TASK PROMPT: Where the string "pose" occurs in the material below, report the whole line.

SUPPLIED DATA:
Lemma user_books s s' u : reactor_inv s -> books s -> user_step u s = Some s' -> books s'.
Proof.
  intros Hi Hb H. unfold user_step in H. destruct (freed s); [done|]. destruct (php s) eqn:Ep; try done.
  assert (php_out (php s) = []) as Eo by (by rewrite Ep).
  destruct u as [o f|o|o cb|max| | | |].
  - destruct (objects s !! o); [done|]. destruct (f ≫= _); [done|]. injection H as <-.
    assert (forall s1, objects s1 = <[o := {| obj_future := f; obj_notifier := false; reactor_reg := None; pins := 0 |}]> (objects s) -> objects_kept s s1) as Hk.
    { intros s1 E x [b Hx]. rewrite E. destruct (decide (x = o)) as [->|]; [rewrite lookup_insert_eq|rewrite lookup_insert_ne by congruence; rewrite Hx]; by eexists. }
    destruct f; (frame s; [by apply Hk|by cbn; rewrite Ep]).
  - injection H as <-. unfold watch. destruct (objects s !! o) as [b|]; [|done]. destruct (claim_notifier b); [|done].
    assert (forall s1, objects s1 = alter (set_obj_notifier true) o (objects s) -> objects_kept s s1) as Hk by (apply alter_objects_kept).
    destruct (obj_future b) as [f|]; [|frame s; [by apply Hk|by cbn; rewrite Ep]]. destruct (futures s !! f) as [fu|]; [|done].
    destruct (set_callback None fu) as [[ok run] fu']. destruct (ok || is_set_ fu'); frame s; try (by apply Hk); by cbn; rewrite Ep.
  - injection H as <-. by apply reactor_add_books.
  - injection H as <-. unfold reactor_poll. destruct max as [m|]; [destruct (m <? 1); [done|]|]; by frame s.
  - destruct (callers s) as [|k ks] eqn:Ek; [done|]. injection H as <-. by apply callback_done_books.
  - destruct (callers s) as [|k ks] eqn:Ek; [done|]. injection H as <-. unfold after_consume. destruct (caller_head k); by apply callback_done_books.
  - destruct (callers s); [|done]. injection H as <-. by apply drain_loop_books.
  - destruct (callers s); [|done]. injection H as <-. by apply drain_loop_books.
Qed.

Lemma step_books l s s' : reactor_inv s -> books s -> reactor_step l s = Some s' -> books s'.
Proof.
  intros Hi Hb H. pose proof (b_discard _ Hb) as Hd. destruct l as [f|r| |u]; [..|by apply (php_books s)|by apply (user_books s s' u)]; cbn [reactor_step] in H.
  - destruct (futures s !! f) as [[b cb]|]; [|done]. cbn in H. destruct b; [done|]. injection H as <-. destruct cb as [[r|]|]; frame s.
  - destruct (io s !! r) as [pc|]; [|done]. cbn in H. destruct (enqueue_step (Io r) r pc s) as [[next s1]|] eqn:E; [|done]. cbn in H. injection H as <-.
    destruct (enqueue_rest _ _ _ _ _ _ E) as (H1 & H2 & H3 & H4 & H5). frame s; cbn; rewrite ?H4; try done. intros x. cbn. by rewrite H5.
Qed.

Lemma create_books : books reactor_create.
Proof.
  constructor; try done.
  intros o Ho. by apply elem_of_nil in Ho.
Qed.

Lemma run_books ls : forall s s', reactor_inv s -> books s -> prompt ls s = true -> reactor_run ls s = Some s' -> books s'.
Proof.
  induction ls as [|l ls IH]; intros s s' Hi Hb Hp H; cbn in H, Hp; [by simplify_eq|].
  apply andb_true_iff in Hp as [Ho Hp]. destruct (reactor_step l s) as [s1|] eqn:E; [|done]. cbn in H.
  apply (IH s1 s'); [|by apply (step_books l s)|done|done]. apply (reactor_step_inv l s); [done| |done].
  intros ->. by apply negb_true_iff in Ho.
Qed.

(** C8: Every registration ends once: at any moment of a prompt schedule the number of times an object was
    registered is the number of times it was given to PHP code, plus the number of times it was dropped, plus the
    registrations the reactor still holds and the places of the object in the batches of polls that have not
    returned yet; in PHP code outside any callback, only the held registrations are left. *)
Theorem reactor_once ls s o : prompt ls reactor_create = true -> reactor_run ls reactor_create = Some s ->
  occurs (Added o) (log s) = occurs (Delivered o) (log s) + occurs (Dropped o) (log s) + held o s + occurs o (outs s) /\
  (php s = PUser -> callers s = [] -> outs s = [] /\ held o s = Z.of_nat (size (filter (fun rg => future_obj rg.2 = Some o) (regs s)))).
Proof.
  intros Hp H. pose proof (run_books ls _ _ reactor_create_inv create_books Hp H) as Hb. split.
  - pose proof (b_ledger _ Hb o) as E. unfold ledger in E. lia.
  - intros Ep Ec. unfold outs, held, held_in. rewrite Ep, Ec. split; [done|]. f_equal. apply size_dom_eq. intros r. rewrite !filter_some.
    split; intros (g & Hg & Ho); exists g; (split; [done|]); [by destruct Ho|]. split; [done|]. apply not_elem_of_nil.
Qed.

(** The callback of the first future throws: the second, already taken, is put back. *)
Definition throwing_callback : list reactor_label :=
  [LUser (UNew 0 None); LUser (UNew 1 None); LUser (UAdd 1 false)] ++ replicate 5 LPhp ++ [LUser (UAdd 0 true)] ++ replicate 5 LPhp ++
  [LUser (UPoll None)] ++ replicate 7 LPhp ++ [LUser UThrow] ++ replicate 6 LPhp.

Lemma reactor_once_witness : exists s, reactor_run throwing_callback reactor_create = Some s /\ php s = PUser /\
  log s = [Added 1; Added 0; Delivered 0] /\
  occurs (Added 1%nat) (log s) = occurs (Delivered 1%nat) (log s) + occurs (Dropped 1%nat) (log s) + held 1 s + occurs 1%nat (outs s) /\
  (php s = PUser -> callers s = [] -> outs s = [] /\ held 1 s = Z.of_nat (size (filter (fun rg => future_obj rg.2 = Some 1%nat) (regs s)))).
Proof.
  eexists. split; [vm_compute; reflexivity|]. split; [reflexivity|]. split; [reflexivity|].
  apply (reactor_once throwing_callback); vm_compute; reflexivity.
Defined.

ANSWER BELOW:
  intros Hi Hb H. pose proof (b_discard _ Hb) as Hd. destruct l as [f|r| |u]; [..|by apply (php_books s)|by apply (user_books s s' u)]; cbn [reactor_step] in H.
  intros Hp H. pose proof (run_books ls _ _ reactor_create_inv create_books Hp H) as Hb. split.
  - pose proof (b_ledger _ Hb o) as E. unfold ledger in E. lia.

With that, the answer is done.